• [DATA FOR THIS TASK]:
--------------------------------------------------

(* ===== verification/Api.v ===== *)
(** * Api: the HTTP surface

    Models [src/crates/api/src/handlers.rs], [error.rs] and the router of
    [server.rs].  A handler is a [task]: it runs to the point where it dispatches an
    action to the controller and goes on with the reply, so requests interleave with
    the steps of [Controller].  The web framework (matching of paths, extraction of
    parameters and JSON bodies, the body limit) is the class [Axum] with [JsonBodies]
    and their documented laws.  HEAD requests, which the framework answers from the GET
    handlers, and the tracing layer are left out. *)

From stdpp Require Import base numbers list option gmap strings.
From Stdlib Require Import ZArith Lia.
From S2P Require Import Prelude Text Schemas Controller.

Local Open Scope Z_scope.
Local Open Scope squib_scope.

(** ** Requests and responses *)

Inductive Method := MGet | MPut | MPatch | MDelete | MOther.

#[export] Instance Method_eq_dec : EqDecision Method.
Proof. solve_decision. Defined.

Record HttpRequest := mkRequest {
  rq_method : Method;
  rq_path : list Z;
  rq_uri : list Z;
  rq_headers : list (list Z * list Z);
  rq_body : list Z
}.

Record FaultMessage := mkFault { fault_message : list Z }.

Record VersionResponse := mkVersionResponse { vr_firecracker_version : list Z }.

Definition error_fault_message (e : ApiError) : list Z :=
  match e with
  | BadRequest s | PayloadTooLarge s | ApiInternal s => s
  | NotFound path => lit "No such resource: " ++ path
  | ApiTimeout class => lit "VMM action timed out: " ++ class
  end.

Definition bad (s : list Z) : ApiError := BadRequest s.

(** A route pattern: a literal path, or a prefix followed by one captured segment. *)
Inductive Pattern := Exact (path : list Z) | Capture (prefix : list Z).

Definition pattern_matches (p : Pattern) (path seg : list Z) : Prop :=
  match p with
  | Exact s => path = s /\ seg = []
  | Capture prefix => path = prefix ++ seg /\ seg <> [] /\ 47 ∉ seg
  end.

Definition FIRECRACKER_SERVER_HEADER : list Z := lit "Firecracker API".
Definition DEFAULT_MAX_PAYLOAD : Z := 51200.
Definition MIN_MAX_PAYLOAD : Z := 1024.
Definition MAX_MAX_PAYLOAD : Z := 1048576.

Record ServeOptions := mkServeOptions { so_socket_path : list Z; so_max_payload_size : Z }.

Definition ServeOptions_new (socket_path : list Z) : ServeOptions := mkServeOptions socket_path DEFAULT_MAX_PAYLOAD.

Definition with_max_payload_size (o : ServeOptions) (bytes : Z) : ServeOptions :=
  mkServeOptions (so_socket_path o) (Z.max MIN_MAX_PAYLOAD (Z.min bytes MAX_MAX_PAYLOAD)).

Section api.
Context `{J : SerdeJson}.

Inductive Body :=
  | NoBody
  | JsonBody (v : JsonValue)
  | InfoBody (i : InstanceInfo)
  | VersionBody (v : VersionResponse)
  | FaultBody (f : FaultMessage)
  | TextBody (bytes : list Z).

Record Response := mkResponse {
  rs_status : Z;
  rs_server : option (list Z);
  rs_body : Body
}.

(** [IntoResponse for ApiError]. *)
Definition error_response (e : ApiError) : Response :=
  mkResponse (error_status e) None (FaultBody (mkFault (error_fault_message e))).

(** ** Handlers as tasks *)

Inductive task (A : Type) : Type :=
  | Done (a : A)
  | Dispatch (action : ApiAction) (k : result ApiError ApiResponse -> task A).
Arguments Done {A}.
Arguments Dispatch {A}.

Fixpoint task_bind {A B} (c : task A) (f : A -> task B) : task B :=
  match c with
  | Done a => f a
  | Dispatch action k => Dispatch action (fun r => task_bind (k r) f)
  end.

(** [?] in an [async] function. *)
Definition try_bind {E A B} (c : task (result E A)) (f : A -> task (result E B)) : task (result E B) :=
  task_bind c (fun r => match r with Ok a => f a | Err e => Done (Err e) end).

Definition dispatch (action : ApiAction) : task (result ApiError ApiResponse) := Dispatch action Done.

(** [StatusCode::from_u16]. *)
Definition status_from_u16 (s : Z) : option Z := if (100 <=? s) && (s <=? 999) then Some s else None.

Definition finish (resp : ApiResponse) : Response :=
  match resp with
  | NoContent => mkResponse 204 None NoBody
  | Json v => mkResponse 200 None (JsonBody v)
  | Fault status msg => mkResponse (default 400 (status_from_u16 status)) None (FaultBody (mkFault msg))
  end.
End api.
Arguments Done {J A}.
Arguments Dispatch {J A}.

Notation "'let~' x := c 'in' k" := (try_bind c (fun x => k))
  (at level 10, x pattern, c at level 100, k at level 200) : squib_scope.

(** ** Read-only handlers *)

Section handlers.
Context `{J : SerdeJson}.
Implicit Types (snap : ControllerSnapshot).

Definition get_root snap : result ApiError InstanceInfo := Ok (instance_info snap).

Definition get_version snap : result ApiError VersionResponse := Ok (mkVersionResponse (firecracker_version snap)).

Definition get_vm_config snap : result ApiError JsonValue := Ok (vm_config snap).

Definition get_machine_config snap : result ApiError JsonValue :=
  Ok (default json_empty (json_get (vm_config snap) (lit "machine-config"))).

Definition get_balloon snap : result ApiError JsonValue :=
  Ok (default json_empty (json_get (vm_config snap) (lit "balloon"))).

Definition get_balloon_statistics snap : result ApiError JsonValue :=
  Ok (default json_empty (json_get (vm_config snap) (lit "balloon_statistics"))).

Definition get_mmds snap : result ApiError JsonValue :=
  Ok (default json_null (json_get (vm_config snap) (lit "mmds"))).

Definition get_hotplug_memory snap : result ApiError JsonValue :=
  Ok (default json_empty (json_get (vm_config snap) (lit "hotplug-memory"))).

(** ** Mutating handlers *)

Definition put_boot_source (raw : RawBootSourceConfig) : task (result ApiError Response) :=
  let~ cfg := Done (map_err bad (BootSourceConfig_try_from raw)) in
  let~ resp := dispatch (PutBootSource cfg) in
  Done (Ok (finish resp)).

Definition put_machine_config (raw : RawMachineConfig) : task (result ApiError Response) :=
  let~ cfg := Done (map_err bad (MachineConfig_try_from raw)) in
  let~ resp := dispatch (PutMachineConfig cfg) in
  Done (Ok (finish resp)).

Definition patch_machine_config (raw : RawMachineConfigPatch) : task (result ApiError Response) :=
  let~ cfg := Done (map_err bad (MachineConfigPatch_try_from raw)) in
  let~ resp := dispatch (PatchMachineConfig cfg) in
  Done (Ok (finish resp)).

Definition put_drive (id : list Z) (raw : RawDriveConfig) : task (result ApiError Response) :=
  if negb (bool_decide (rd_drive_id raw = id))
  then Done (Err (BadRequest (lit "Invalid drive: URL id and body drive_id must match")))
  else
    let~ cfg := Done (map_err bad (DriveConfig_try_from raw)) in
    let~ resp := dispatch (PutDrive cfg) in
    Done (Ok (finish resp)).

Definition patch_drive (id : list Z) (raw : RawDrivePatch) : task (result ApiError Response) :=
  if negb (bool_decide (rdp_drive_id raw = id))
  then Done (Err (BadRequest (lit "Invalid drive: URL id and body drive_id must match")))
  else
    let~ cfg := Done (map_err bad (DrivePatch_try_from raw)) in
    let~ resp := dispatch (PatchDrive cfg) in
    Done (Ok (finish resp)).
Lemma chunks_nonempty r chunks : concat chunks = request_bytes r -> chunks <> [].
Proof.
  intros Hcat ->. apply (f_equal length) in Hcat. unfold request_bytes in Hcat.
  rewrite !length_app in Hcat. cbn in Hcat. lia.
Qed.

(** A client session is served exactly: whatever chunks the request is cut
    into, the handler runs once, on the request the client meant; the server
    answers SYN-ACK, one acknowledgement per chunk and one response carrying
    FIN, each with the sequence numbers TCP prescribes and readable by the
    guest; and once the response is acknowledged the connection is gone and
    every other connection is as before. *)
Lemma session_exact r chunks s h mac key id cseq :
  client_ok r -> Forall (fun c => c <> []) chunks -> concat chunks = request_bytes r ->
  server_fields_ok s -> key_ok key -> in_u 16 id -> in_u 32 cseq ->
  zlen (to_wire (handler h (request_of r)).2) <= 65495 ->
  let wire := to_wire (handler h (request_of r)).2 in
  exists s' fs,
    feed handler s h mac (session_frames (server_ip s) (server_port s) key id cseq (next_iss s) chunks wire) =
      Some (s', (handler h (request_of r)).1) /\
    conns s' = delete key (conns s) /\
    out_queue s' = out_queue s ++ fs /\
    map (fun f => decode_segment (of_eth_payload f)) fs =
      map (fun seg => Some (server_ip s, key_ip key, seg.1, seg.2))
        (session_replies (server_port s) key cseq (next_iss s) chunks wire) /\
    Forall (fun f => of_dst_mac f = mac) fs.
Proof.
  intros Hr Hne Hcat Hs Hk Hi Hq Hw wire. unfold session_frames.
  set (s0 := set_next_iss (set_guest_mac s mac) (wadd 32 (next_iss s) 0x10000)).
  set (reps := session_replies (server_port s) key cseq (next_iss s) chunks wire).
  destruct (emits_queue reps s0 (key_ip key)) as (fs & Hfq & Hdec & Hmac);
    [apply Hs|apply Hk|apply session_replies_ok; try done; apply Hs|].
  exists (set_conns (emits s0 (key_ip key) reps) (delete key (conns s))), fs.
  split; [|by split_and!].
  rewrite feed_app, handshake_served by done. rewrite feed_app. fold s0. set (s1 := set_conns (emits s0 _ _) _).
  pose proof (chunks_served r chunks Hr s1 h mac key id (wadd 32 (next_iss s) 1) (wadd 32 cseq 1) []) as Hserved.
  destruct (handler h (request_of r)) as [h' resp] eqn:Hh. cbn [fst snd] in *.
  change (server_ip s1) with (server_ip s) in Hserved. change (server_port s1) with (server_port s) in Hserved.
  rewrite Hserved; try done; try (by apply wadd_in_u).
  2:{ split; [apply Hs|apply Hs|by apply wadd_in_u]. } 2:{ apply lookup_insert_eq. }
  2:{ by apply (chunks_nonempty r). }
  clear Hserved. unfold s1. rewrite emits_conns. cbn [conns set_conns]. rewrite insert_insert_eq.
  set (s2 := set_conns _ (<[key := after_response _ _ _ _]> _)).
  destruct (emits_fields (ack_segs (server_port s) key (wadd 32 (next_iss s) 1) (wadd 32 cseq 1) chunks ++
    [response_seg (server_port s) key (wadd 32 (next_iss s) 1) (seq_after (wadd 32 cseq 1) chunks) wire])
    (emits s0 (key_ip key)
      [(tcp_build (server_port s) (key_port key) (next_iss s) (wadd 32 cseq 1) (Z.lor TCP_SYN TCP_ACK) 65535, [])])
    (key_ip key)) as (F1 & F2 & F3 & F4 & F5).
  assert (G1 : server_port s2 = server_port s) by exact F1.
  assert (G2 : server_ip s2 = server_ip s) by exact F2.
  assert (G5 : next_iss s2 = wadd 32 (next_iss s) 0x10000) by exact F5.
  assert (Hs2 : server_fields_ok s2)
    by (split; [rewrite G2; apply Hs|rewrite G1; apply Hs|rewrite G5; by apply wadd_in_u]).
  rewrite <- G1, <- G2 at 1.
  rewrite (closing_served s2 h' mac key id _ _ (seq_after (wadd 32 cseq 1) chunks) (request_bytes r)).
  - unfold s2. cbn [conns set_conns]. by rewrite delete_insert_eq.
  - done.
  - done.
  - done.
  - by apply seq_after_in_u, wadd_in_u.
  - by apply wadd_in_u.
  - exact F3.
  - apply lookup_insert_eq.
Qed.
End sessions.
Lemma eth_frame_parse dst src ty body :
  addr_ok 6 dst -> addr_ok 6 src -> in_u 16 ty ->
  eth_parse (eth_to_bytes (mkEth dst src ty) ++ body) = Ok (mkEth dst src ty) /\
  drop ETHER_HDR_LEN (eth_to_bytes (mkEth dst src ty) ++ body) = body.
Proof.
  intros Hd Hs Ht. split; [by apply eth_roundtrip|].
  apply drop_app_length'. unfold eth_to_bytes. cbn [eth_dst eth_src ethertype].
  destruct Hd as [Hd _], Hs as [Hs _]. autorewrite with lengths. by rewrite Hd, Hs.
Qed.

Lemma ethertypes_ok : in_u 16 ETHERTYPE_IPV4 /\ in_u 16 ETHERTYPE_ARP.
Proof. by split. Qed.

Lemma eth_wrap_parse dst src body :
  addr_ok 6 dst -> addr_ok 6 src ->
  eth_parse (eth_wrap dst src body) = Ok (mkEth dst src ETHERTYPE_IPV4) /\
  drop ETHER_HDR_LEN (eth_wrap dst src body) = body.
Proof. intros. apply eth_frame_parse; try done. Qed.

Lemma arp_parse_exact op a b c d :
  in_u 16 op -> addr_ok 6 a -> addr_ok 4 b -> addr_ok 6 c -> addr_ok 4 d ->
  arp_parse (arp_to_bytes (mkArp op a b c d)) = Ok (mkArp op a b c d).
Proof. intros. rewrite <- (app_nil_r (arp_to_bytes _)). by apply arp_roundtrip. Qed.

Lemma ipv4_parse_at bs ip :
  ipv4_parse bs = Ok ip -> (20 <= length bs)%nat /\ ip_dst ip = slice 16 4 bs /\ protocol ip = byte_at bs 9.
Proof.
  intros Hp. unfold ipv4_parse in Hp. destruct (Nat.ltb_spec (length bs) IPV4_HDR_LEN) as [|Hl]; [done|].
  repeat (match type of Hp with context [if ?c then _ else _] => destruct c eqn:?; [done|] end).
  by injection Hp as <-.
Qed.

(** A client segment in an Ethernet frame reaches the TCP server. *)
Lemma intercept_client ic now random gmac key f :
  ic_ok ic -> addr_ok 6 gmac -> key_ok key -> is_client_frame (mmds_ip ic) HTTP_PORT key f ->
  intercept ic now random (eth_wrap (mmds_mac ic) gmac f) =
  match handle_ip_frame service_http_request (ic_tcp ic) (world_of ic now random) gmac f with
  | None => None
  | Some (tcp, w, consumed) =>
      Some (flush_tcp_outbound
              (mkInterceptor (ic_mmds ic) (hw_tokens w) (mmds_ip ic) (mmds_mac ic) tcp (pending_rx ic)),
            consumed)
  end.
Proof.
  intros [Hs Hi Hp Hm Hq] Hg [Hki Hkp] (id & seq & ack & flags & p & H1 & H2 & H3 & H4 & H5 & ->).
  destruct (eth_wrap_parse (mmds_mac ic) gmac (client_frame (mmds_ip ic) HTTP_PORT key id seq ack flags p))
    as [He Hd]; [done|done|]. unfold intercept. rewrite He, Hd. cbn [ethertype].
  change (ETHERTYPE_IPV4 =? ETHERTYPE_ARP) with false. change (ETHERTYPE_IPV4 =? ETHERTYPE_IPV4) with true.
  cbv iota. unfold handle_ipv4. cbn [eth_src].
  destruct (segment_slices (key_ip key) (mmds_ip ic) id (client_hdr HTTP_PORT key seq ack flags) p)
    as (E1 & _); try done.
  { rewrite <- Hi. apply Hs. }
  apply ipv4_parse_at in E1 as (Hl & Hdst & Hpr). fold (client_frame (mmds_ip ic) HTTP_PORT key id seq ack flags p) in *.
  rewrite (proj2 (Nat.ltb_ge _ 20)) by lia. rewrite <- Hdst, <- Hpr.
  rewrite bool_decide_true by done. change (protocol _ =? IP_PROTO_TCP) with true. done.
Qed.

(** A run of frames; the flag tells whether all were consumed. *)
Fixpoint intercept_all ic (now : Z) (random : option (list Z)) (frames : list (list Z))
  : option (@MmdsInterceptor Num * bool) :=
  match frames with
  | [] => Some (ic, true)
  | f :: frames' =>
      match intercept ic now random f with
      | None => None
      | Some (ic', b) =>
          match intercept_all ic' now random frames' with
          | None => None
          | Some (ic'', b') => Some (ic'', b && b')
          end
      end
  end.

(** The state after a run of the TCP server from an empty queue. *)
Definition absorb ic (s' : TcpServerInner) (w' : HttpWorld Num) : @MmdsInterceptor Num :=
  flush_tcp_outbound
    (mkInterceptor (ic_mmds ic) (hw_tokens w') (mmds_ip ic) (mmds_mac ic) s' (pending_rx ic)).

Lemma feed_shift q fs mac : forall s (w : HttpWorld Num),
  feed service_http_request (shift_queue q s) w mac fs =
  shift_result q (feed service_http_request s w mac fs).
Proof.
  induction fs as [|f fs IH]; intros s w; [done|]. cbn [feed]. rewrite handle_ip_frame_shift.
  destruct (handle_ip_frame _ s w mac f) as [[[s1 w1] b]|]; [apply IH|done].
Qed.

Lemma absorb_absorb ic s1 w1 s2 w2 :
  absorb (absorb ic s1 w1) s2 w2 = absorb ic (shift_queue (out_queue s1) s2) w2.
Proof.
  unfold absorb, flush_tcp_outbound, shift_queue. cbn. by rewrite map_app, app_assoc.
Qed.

--------------------------------------------------

• [WHAT THIS TASK INVOLVES]: Return, with no change at all, every line in the entries above from the line containing "Record ServeOptions := mkServeOptions" through the line containing "Done (a : A)".

• [REPLY TO THE EXERCISE]:
Record ServeOptions := mkServeOptions { so_socket_path : list Z; so_max_payload_size : Z }.

Definition ServeOptions_new (socket_path : list Z) : ServeOptions := mkServeOptions socket_path DEFAULT_MAX_PAYLOAD.

Definition with_max_payload_size (o : ServeOptions) (bytes : Z) : ServeOptions :=
  mkServeOptions (so_socket_path o) (Z.max MIN_MAX_PAYLOAD (Z.min bytes MAX_MAX_PAYLOAD)).

Section api.
Context `{J : SerdeJson}.

Inductive Body :=
  | NoBody
  | JsonBody (v : JsonValue)
  | InfoBody (i : InstanceInfo)
  | VersionBody (v : VersionResponse)
  | FaultBody (f : FaultMessage)
  | TextBody (bytes : list Z).

Record Response := mkResponse {
  rs_status : Z;
  rs_server : option (list Z);
  rs_body : Body
}.

(** [IntoResponse for ApiError]. *)
Definition error_response (e : ApiError) : Response :=
  mkResponse (error_status e) None (FaultBody (mkFault (error_fault_message e))).

(** ** Handlers as tasks *)

Inductive task (A : Type) : Type :=
  | Done (a : A)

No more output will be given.